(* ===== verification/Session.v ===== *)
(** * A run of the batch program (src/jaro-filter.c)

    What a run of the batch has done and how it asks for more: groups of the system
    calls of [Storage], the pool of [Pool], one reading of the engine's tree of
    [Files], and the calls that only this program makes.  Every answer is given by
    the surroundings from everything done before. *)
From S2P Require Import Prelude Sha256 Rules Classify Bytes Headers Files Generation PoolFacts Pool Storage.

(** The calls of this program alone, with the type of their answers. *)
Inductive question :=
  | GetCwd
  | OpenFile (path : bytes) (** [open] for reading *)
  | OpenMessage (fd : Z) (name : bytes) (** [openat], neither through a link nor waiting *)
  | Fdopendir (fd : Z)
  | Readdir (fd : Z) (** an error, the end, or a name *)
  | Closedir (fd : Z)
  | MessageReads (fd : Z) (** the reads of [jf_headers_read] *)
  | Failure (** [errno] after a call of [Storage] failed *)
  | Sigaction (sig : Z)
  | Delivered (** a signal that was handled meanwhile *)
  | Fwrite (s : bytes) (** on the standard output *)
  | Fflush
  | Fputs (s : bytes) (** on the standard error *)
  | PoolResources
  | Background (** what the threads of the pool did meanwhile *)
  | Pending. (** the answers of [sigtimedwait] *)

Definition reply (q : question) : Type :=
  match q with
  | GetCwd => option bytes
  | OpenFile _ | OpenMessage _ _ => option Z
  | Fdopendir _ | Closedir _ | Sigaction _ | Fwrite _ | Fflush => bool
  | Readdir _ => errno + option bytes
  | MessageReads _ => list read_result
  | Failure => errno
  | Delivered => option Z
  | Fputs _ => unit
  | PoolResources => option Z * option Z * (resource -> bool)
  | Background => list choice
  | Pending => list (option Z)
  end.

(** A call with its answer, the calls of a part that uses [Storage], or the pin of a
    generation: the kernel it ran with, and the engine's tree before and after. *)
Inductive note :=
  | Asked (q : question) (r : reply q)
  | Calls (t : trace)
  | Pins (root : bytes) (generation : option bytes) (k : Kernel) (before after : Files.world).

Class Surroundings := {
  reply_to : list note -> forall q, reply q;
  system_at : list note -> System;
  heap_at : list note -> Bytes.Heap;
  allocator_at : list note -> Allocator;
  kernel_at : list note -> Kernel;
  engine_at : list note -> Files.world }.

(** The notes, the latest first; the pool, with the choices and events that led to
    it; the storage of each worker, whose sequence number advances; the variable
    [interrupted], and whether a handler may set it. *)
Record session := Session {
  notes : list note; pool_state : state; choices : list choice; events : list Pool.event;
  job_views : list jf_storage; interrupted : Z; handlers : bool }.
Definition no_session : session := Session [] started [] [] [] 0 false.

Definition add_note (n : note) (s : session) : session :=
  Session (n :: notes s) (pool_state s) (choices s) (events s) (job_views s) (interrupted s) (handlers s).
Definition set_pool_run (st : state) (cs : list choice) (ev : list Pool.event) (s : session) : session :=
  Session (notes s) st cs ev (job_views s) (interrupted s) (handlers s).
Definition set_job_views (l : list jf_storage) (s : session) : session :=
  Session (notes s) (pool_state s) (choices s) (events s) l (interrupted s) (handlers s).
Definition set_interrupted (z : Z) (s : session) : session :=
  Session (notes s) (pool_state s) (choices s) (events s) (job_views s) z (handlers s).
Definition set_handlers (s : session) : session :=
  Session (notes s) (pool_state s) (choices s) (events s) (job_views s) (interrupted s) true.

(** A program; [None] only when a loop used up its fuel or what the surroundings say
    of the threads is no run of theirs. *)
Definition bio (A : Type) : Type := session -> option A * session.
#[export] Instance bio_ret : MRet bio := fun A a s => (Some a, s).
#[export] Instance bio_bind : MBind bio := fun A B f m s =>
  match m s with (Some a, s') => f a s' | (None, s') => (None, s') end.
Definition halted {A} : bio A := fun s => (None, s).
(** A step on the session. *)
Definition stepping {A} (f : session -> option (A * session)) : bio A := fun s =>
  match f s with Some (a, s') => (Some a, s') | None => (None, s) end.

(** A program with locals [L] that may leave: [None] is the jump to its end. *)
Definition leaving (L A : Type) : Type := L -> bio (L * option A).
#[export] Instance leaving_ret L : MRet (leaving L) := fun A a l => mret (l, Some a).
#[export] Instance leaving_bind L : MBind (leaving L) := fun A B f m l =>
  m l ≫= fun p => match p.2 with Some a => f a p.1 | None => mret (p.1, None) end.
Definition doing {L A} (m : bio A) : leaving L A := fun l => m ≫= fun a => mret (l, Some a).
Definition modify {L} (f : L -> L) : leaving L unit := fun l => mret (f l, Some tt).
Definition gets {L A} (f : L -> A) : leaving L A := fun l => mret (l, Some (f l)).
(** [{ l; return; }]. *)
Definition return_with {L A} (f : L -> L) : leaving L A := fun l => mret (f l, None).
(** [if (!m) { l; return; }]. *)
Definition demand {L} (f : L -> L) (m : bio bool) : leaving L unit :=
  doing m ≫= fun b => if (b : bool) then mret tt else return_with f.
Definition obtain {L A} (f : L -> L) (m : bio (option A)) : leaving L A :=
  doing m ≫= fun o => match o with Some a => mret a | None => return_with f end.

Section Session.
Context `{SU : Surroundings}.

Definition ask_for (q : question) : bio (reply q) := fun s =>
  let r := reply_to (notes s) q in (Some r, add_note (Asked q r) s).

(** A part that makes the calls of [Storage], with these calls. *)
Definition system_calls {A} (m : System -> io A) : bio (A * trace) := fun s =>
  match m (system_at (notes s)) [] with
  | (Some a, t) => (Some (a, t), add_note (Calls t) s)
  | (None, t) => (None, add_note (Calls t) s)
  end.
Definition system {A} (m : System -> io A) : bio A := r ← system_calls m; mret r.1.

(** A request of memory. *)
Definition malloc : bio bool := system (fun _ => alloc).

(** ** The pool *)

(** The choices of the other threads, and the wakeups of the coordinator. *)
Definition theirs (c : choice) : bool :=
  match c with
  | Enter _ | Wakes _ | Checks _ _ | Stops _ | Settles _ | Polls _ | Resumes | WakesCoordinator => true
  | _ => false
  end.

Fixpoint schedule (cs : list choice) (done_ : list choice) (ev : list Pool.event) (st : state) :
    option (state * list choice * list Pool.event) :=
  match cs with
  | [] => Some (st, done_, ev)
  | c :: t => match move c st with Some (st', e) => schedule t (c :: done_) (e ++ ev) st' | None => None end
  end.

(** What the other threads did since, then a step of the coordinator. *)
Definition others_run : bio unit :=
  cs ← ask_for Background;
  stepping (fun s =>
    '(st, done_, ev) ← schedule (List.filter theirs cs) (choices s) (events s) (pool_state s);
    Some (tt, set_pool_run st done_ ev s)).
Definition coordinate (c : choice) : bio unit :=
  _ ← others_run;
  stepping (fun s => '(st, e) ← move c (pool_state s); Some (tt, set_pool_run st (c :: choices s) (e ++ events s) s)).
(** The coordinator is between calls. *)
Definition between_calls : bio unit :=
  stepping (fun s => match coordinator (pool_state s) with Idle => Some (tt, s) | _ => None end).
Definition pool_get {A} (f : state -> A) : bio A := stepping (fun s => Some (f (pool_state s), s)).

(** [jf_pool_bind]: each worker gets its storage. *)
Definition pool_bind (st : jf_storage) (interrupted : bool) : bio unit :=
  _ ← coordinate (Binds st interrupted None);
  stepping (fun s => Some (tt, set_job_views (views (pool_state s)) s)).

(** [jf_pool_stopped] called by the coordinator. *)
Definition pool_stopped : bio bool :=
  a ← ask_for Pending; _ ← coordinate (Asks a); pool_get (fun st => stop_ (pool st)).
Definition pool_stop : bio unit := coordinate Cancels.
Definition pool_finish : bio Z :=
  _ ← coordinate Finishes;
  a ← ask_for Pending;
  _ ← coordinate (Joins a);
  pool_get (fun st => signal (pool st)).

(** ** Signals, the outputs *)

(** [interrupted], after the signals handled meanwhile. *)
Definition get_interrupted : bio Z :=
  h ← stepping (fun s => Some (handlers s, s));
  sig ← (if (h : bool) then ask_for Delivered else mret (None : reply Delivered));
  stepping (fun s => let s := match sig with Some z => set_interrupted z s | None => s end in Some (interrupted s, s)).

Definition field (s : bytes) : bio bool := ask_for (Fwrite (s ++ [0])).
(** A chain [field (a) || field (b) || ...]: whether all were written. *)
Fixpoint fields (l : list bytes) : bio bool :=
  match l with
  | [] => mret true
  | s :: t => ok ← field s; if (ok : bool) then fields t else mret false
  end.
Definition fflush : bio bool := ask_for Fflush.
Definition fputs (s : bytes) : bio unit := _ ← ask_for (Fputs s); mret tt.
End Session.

**Required action:** Give an exact copy of the lines above from the line with "notes : list" up to and including the line with "#[export] Instance leaving_ret", and leave everything else out.

**Solution to the exercise:**
  notes : list note; pool_state : state; choices : list choice; events : list Pool.event;
  job_views : list jf_storage; interrupted : Z; handlers : bool }.
Definition no_session : session := Session [] started [] [] [] 0 false.

Definition add_note (n : note) (s : session) : session :=
  Session (n :: notes s) (pool_state s) (choices s) (events s) (job_views s) (interrupted s) (handlers s).
Definition set_pool_run (st : state) (cs : list choice) (ev : list Pool.event) (s : session) : session :=
  Session (notes s) st cs ev (job_views s) (interrupted s) (handlers s).
Definition set_job_views (l : list jf_storage) (s : session) : session :=
  Session (notes s) (pool_state s) (choices s) (events s) l (interrupted s) (handlers s).
Definition set_interrupted (z : Z) (s : session) : session :=
  Session (notes s) (pool_state s) (choices s) (events s) (job_views s) z (handlers s).
Definition set_handlers (s : session) : session :=
  Session (notes s) (pool_state s) (choices s) (events s) (job_views s) (interrupted s) true.

(** A program; [None] only when a loop used up its fuel or what the surroundings say
    of the threads is no run of theirs. *)
Definition bio (A : Type) : Type := session -> option A * session.
#[export] Instance bio_ret : MRet bio := fun A a s => (Some a, s).
#[export] Instance bio_bind : MBind bio := fun A B f m s =>
  match m s with (Some a, s') => f a s' | (None, s') => (None, s') end.
Definition halted {A} : bio A := fun s => (None, s).
(** A step on the session. *)
Definition stepping {A} (f : session -> option (A * session)) : bio A := fun s =>
  match f s with Some (a, s') => (Some a, s') | None => (None, s) end.

(** A program with locals [L] that may leave: [None] is the jump to its end. *)
Definition leaving (L A : Type) : Type := L -> bio (L * option A).
#[export] Instance leaving_ret L : MRet (leaving L) := fun A a l => mret (l, Some a).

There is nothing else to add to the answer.